You want a timeless song, I want to change the game’ — é assim que Future Nostalgia, segundo álbum da britânica Dua Lipa se inicia. E poucos primeiros-versos foram tão proféticos e certeiros esse ano quanto esse. Após um debut bastante morno (até com singles chatinhos e irritantes), Dua Lipa se reinventa emulando o melhor da música pop e indo de Madonna a Robyn sem nunca perder seu próprio recém-descoberto estilo. Um álbum pop extremamente bem feito, bem produzido e com ótimas composições e letras. Um álbum tão bem feito que é quase difícil de acreditar que se trata da mesma Dua Lipa de seu debut. Aqui ela encontrou de vez sua voz em músicas dançantes e com gigantesco apelo radiofônico, mas que não seriam nada se não houvesse um conteúdo por trás. E são exatamente o conteúdo e produção que o sustentam e o tornam realmente timeless. Um excelente recomeço.

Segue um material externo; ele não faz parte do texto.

(** [l.map(f)] for an [f] that may throw: the first throw ends the map. *)
Fixpoint mapResult {A B : Type} (f : A -> Result B) (l : list A) : Result (list B) :=
  match l with
  | [] => Ok []
  | a :: l' =>
      match f a with
      | Throw e => Throw e
      | Ok b =>
          match mapResult f l' with
          | Throw e => Throw e
          | Ok bs => Ok (b :: bs)
          end
      end
  end.

Section Route.

(** [String.prototype.toLowerCase], which follows the Unicode case
    mappings, and the value of [new Date().toISOString()]. *)
Variable toLowerCase : codeUnits -> codeUnits.
Variable now : string.

Definition calculateSimpleEmbedding (text : codeUnits) : list number :=
  let words := matchWords (toLowerCase text) [] in
  let embedding := repeat 0 512 in
  let embedding :=
    reduce (fun embedding word index =>
              addAt (positionOf word) (1 / of_nat (index + 1)) embedding)
           words embedding in
  let magnitude := Math_sqrt (reduce (fun sum val _ => sum + val * val) embedding 0) in
  if 0 <? magnitude then map (fun val => val / magnitude) embedding else embedding.

(** [calculateSimpleEmbedding(sentence)] on an element of the array: on
    anything but a string [text.toLowerCase()] throws its [TypeError]. *)
Definition embedSentence (sentence : Element) : Result (list number) :=
  match sentence with
  | Text text => Ok (calculateSimpleEmbedding text)
  | NotText message => Throw (Error message)
  end.

(** What [POST] reads of the request body: the field [sentences] is an
    array, or anything else ([undefined], [null], not an array). *)
Inductive Body : Type :=
| NotAnArray
| Sentences (sentences : list Element).

(** The JSON documents [POST] answers with. *)
Inductive Json : Type :=
| Refused (error : string)
| Embeddings (embeddings : list (list number)) (dimensions count : nat)
    (timestamp method : string)
| Failed (error details timestamp : string).

Record Response : Type := {
  status : nat;
  json : Json
}.

(** The [catch] of [POST]. *)
Definition failed (error : thrown) : Response :=
  let errorMessage :=
    match error with
    | Error message => message
    | Thrown => "Unknown error"
    end in
  {| status := 500;
     json := Failed "Failed to generate embeddings" errorMessage now |}.

(** [request_json] is the outcome of [await request.json()] and of reading
    [sentences] from it. *)
Definition POST (request_json : Result Body) : Response :=
  match request_json with
  | Throw error => failed error
  | Ok NotAnArray =>
      {| status := 400; json := Refused "Invalid input: sentences array is required" |}
  | Ok (Sentences sentences) =>
      if (length sentences =? 0)%nat then
        {| status := 400; json := Refused "Invalid input: sentences array is required" |}
      else if (50 <? length sentences)%nat then
        {| status := 400; json := Refused "Too many sentences: maximum 50 allowed" |}
      else
        match mapResult embedSentence sentences with
        | Throw error => failed error
        | Ok embeddings =>
            {| status := 200;
               json := Embeddings embeddings 512 (length embeddings) now "simple_tfidf" |}
        end
  end.

End Route.

End SimpleEmbeddings.

(** ** The encoder embeddings ([src/app/api/embeddings/route.ts]) *)

Module ModelEmbeddings.

Import SimpleEmbeddings.

(** Calls into TensorFlow.js, as the code makes them. *)
Inductive Call : Type :=
| Load
| Embed (sentences : list Element)
| ToArray
| Dispose.

(** What the route takes from TensorFlow.js.  [load] stands for the two
    dynamic imports and [use.load()] of [loadModel]; a model is an object,
    hence truthy. *)
Record Lib : Type := {
  Model : Type;
  Tensor : Type;
  load : Result Model;
  embed : Model -> list Element -> Result Tensor;
  array : Tensor -> Result (list (list number));
  dispose : Tensor -> Result unit
}.

(** The JSON documents [POST] answers with. *)
Inductive Json : Type :=
| Refused (error : string)
| Embeddings (embeddings : list (list number)) (dimensions count : nat)
    (timestamp : string)
| Failed (error details timestamp : string).

Record Response : Type := {
  status : nat;
  json : Json
}.

(** [error instanceof Error ? error.message : 'Unknown error'] *)
Definition messageOf (error : thrown) : string :=
  match error with
  | Error message => message
  | Thrown => "Unknown error"
  end.

Section Route.

Variable L : Lib.
Variable now : string.

(** The state of the module: the variable [model] ([None] is [null]) and
    the calls made so far, oldest first. *)
Record Server : Type := {
  model : option (Model L);
  calls : list Call
}.

Definition called (c : Call) (st : Server) : Server :=
  {| model := model st; calls := calls st ++ [c] |}.

Definition loadModel (st : Server) : Result (Model L) * Server :=
  match model st with
  | Some m => (Ok m, st)
  | None =>
      let st := called Load st in
      match load L with
      | Ok m => (Ok m, {| model := Some m; calls := calls st |})
      | Throw error =>
          (Throw (Error ("Failed to load embedding model: " ++ messageOf error)), st)
      end
  end.

(** [loadModel] as the event loop runs it, in two parts with other
    handlers free to run in between: up to its first [await], which is the
    test of [model] and the start of the load ([None] when a load was
    started), and from the settled [use.load()] on, which is the
    assignment to [model] and the return. *)
Definition loadModel_start (st : Server) : option (Model L) * Server :=
  match model st with
  | Some m => (Some m, st)
  | None => (None, called Load st)
  end.

Definition loadModel_finish (st : Server) : Result (Model L) * Server :=
  match load L with
  | Ok m => (Ok m, {| model := Some m; calls := calls st |})
  | Throw error =>
      (Throw (Error ("Failed to load embedding model: " ++ messageOf error)), st)
  end.

(** The [catch] of [POST]. *)
Definition failed (error : thrown) (st : Server) : Response * Server :=
  ({| status := 500;
      json := Failed "Failed to generate embeddings" (messageOf error) now |}, st).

OUÇA: “Future Nostalgia”, “Physical”, “Break My Heart”, “Cool” e “Don’t Start Now”

09 beabadoobee — Fake It Flowers

Ouvir Fake It Flowers, primeiro álbum da cantora Beatrice “beabadoobee” Laus é se transportar no tempo. A produção do disco te leva direto para o meio do anos 90 — não interessa muito se você ainda era criança ou nem tinha nascido nessa época. Desde seu primeiro single “Care”, bea já dava indícios de que seu álbum valeria a espera, e Fake It Flowers é um debut extremamente poderoso em sua simplicidade. Não existem grandes experimentações ou ambições aqui, apenas a de fazer música boa e agradável aos ouvidos; e nisso beabadoobee excede as expectativas. Cada música é seu próprio pequeno universo, como uma compilação de curtas metragens ligados apenas por um tema. beabadoobee, com seu primeiro disco completo após uma série de EPs excelentes, prova que ainda tem muito pra mostrar e, felizmente, isso aqui é só o começo.

OUÇA: “Care”, “Dye It Red”, “Worth It”, “Further Away” e “How Was Your Day?”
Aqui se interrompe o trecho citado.